BEGIN Material for the task

(** A record of one of the two kinds a keyframe is read as, all other fields unset *)
Definition bare_record (seq epoch : Z) (b : Body) : LogRecord :=
  {| LogRecord.seq := seq; record_at := None; LogRecord.epoch := epoch; clock_field := None;
     input_measurement := None; body := Some b; record_rest := EmptyString |}.

(** [sorted(rows, key=lambda row: row.seq)], which is stable: a row goes after the rows of its
    key that came before it. *)
Fixpoint insert_row (row : LogRecord) (rows : list LogRecord) : list LogRecord :=
  match rows with
  | [] => [row]
  | r :: rows => if seq row <? seq r then row :: r :: rows else r :: insert_row row rows
  end.

Definition sorted_rows (rows : list LogRecord) : list LogRecord :=
  fold_left (fun sorted row => insert_row row sorted) rows [].

Definition epoch_row (row : EpochVersion) : option LogRecord :=
  option_map (fun e => bare_record (epoch_version_seq row) (started_epoch e) (Body.epoch_started e))
    (epoch_version_epoch row).
Definition lifecycle_row (row : LifecycleVersion) : option LogRecord :=
  option_map (fun l => bare_record (lifecycle_version_seq row) 0 (Body.lifecycle l))
    (lifecycle_version_lifecycle row).

(** [record.epoch = number] *)
Definition with_epoch (record : LogRecord) (number : Z) : LogRecord :=
  {| seq := seq record; record_at := record_at record; epoch := number;
     clock_field := clock_field record; input_measurement := input_measurement record;
     body := body record; record_rest := record_rest record |}.

(** A lifecycle row inherits the epoch of the header before it. *)
Fixpoint inherit_epochs (number : Z) (rows : list LogRecord) : list LogRecord :=
  match rows with
  | [] => []
  | row :: rows =>
    match body row with
    | Some (Body.epoch_started _) => row :: inherit_epochs (epoch row) rows
    | _ => with_epoch row number :: inherit_epochs number rows
    end
  end.

(** The rows a keyframe is read as *)
Definition keyframe_rows (kf : Keyframe) : list LogRecord :=
  sorted_rows (omap epoch_row (epochs kf) ++ omap lifecycle_row (lifecycles kf)).
Section Head.
Context `{GateAttrs} `{HeadAttrs} `{SpanItems}.

Definition spans_of (state : Keyframe) : list (string * Span) :=
  omap last_span (sorted_by item_before (span_items (spans state))).

(** The idea a span is an attempt of, if it is a workstream and not a probe *)
Definition idea_of (key : string) (span : Span) : result string (option string) :=
  match span_label span with
  | Some label =>
    match label_attrs label with
    | Some attrs =>
      if eqb (label_kind label) "workstream"%string then
        let* w := workstream_attrs (any_value attrs) in
        Ok (if probe w then None
            else Some (if eqb (hypothesis_id w) EmptyString then "span:" +:+ key else "hypothesis:" +:+ hypothesis_id w))
      else Ok None
    | None => Ok None
    end
  | None => Ok None
  end.

(** [_ideas]: which idea owns a workstream, and the attempts of each idea *)
Fixpoint ideas_from (spans : list (string * Span)) (owners : gmap string string) (groups : list (string * list Span))
    : result string (gmap string string * list (string * list Span)) :=
  match spans with
  | [] => Ok (owners, groups)
  | (key, span) :: spans =>
    let* idea := idea_of key span in
    match idea with
    | Some idea => ideas_from spans (<[key := idea]> owners) (append_group idea span groups)
    | None => ideas_from spans owners groups
    end
  end.
Definition ideas (spans : list (string * Span)) := ideas_from spans ∅ [].

(** [_comparisons]: the last verdict on each candidate *)
Fixpoint comparisons_from (spans : list (string * Span)) (verdicts : gmap string Z) : result string (gmap string Z) :=
  match spans with
  | [] => Ok verdicts
  | (_, span) :: spans =>
    match span_label span with
    | Some label =>
      match label_attrs label with
      | Some attrs =>
        if eqb (label_kind label) "comparison"%string then
          let* verdict := comparison_verdict (any_value attrs) in
          comparisons_from spans (fold_left (fun verdicts link =>
            if eqb (link_rel link) "candidate"%string then <[link_to link := verdict]> verdicts else verdicts)
            (label_links label) verdicts)
        else comparisons_from spans verdicts
      | None => comparisons_from spans verdicts
      end
    | None => comparisons_from spans verdicts
    end
  end.
Definition comparisons (spans : list (string * Span)) := comparisons_from spans ∅.

(** Whether a span is a gate on the input *)
Definition is_input_gate (span : Span) : result string bool :=
  match span_label span with
  | Some label =>
    match label_attrs label with
    | Some attrs =>
      if eqb (label_kind label) "gate"%string
      then let* subject := gate_subject (any_value attrs) in Ok (subject =? GATE_SUBJECT_INPUT)
      else Ok false
    | None => Ok false
    end
  | None => Ok false
  end.

(** [_outcome] *)
Definition outcome (point_span : string) (spans : list (string * Span)) (attempts : list Span)
    (verdicts : gmap string Z) (owner : option string) : result string IdeaOutcome :=
  let* input := match find_span point_span spans with Some span => is_input_gate span | None => Ok false end in
  if input then Ok IdeaOutcome.INPUT
  else if is_empty attempts then Ok IdeaOutcome.UNATTRIBUTED
  else if any unfinished attempts then Ok IdeaOutcome.PENDING
  else
    let won := List.filter passed attempts in
    let* lost := match owner with
                 | None => Ok false
                 | Some owner =>
                   match find_span owner spans with
                   | Some span => Ok (negb (among span won))
                   | None => Err "KeyError"%string
                   end
                 end in
    if is_empty won || lost then Ok IdeaOutcome.FAILED
    else
      let verdict := match owner with Some owner => verdicts !! owner | None => None end in
      Ok (if eqb verdict (Some ComparisonVerdict.WITHIN_NOISE) then IdeaOutcome.WITHIN_NOISE
          else if eqb verdict (Some ComparisonVerdict.WORSE) then IdeaOutcome.NOT_KEPT
          else IdeaOutcome.KEPT).

(** ** Measurements *)

(** The spans that are gates on the input *)
Fixpoint input_gates (spans : list (string * Span)) : result string (gset string) :=
  match spans with
  | [] => Ok ∅
  | (key, span) :: spans =>
    let* input := is_input_gate span in
    let* keys := input_gates spans in
    Ok (if input then {[key]} ∪ keys else keys)
  end.

Definition series_points (state : Keyframe) (series : string) : list MetricVersion :=
  match next_such (fun h => eqb (history_series h) series) (metrics state) with
  | Some history => history_points history
  | None => []
  end.

(** [_input_value] *)
Definition input_value (state : Keyframe) (run : RunDescription) (metric : string) (spans : list (string * Span))
    : result string (option float) :=
  let from_gate :=
    let* inputs := input_gates spans in
    Ok (option_map (fun v => point_value (metric_version_point v))
      (next_such (fun v => eqb (point_span (metric_version_point v)) EmptyString
                           || bool_decide (point_span (metric_version_point v) ∈ inputs))
        (flat_map history_points (List.filter (fun h => eqb (history_series h) metric) (metrics state))))) in
  match described_input_measurement run with
  | Some (measured m) => if eqb (measured_series m) metric then Ok (Some (measured_value m)) else from_gate
  | Some _ => Ok None
  | None => from_gate
  end.

(** [sorted(points, key=lambda v: (v.point.clock, v.seq))] *)
Definition point_before (a b : MetricVersion) : bool :=
  let clock v := point_clock (metric_version_point v) in
  if feq (clock a) (clock b) then metric_version_seq a <? metric_version_seq b else flt (clock a) (clock b).

(** A reading, before its objective decides *)
Definition reading_of (spans : list (string * Span)) (owners : gmap string string) (groups : list (string * list Span))
    (verdicts : gmap string Z) (version : MetricVersion) : result string IdeaPerformance :=
  let point := metric_version_point version in
  let owner := owner (point_span point) spans owners in
  let idea := match owner with Some owner => owners !! owner | None => None end in
  let* outcome := outcome (point_span point) spans (group_of idea groups) verdicts owner in
  Ok {| measurement_seq := metric_version_seq version; performance_point := point; performance_idea := idea;
        performance_outcome := outcome; new_best := false |}.

Fixpoint readings (spans : list (string * Span)) (owners : gmap string string) (groups : list (string * list Span))
    (verdicts : gmap string Z) (versions : list MetricVersion) : result string (list IdeaPerformance) :=
  match versions with
  | [] => Ok []
  | version :: versions =>
    let* reading := reading_of spans owners groups verdicts version in
    let* rest := readings spans owners groups verdicts versions in
    Ok (reading :: rest)
  end.

End Head.

(** The measurement that decides each idea, its last of a finished attempt that passed *)
Definition decides (reading : IdeaPerformance) : bool :=
  among (performance_outcome reading)
    [IdeaOutcome.KEPT; IdeaOutcome.NOT_KEPT; IdeaOutcome.WITHIN_NOISE; IdeaOutcome.WORSE_THAN_INPUT].
Definition selected (points : list IdeaPerformance) : gmap string Z :=
  fold_left (fun chosen reading =>
    match performance_idea reading with
    | Some idea => if decides reading then <[idea := measurement_seq reading]> chosen else chosen
    | None => chosen
    end) points ∅.

(** Whether [value] is better than [other], in a direction that is one of the two *)
Definition better (direction : Z) (value other : float) : bool :=
  if direction =? Direction.MIN then flt value other else flt other value.

(** [_decide]: the reading, and the standing value after it *)
Definition decide_reading (direction : Z) (refused : bool) (baseline standing : option float) (reading : IdeaPerformance)
    : IdeaPerformance * option float :=
  let with_outcome o := reading <| performance_outcome := o |> in
  if negb (eqb (performance_outcome reading) IdeaOutcome.KEPT) || refused then
    (if eqb (performance_outcome reading) IdeaOutcome.KEPT then with_outcome IdeaOutcome.NOT_KEPT else reading, standing)
  else
    let value := point_value (performance_point reading) in
    if match baseline with Some baseline => better direction baseline value | None => false end
    then (with_outcome IdeaOutcome.WORSE_THAN_INPUT, standing)
    else if match standing with Some standing => negb (better direction value standing) | None => false end
    then (with_outcome IdeaOutcome.NOT_KEPT, standing)
    else (reading <| new_best := true |>, Some value).

(** What the loop over the readings makes of one: an idea keeps only its selected measurement *)
Definition only_selected (chosen : gmap string Z) (reading : IdeaPerformance) : IdeaPerformance :=
  match performance_idea reading with
  | Some idea =>
    if negb (eqb (chosen !! idea) (Some (measurement_seq reading)))
       && eqb (performance_outcome reading) IdeaOutcome.KEPT
    then reading <| performance_outcome := IdeaOutcome.NOT_KEPT |> else reading
  | None => reading
  end.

END Material for the task

■ **Problem to work on**: Copy word for word the stretch of entries above from the line that has "(label_links label) verdicts)" through the line that has "else if is_empty", both ends included, and nothing outside it.

■ **Answer space**:
            (label_links label) verdicts)
        else comparisons_from spans verdicts
      | None => comparisons_from spans verdicts
      end
    | None => comparisons_from spans verdicts
    end
  end.
Definition comparisons (spans : list (string * Span)) := comparisons_from spans ∅.

(** Whether a span is a gate on the input *)
Definition is_input_gate (span : Span) : result string bool :=
  match span_label span with
  | Some label =>
    match label_attrs label with
    | Some attrs =>
      if eqb (label_kind label) "gate"%string
      then let* subject := gate_subject (any_value attrs) in Ok (subject =? GATE_SUBJECT_INPUT)
      else Ok false
    | None => Ok false
    end
  | None => Ok false
  end.

(** [_outcome] *)
Definition outcome (point_span : string) (spans : list (string * Span)) (attempts : list Span)
    (verdicts : gmap string Z) (owner : option string) : result string IdeaOutcome :=
  let* input := match find_span point_span spans with Some span => is_input_gate span | None => Ok false end in
  if input then Ok IdeaOutcome.INPUT
  else if is_empty attempts then Ok IdeaOutcome.UNATTRIBUTED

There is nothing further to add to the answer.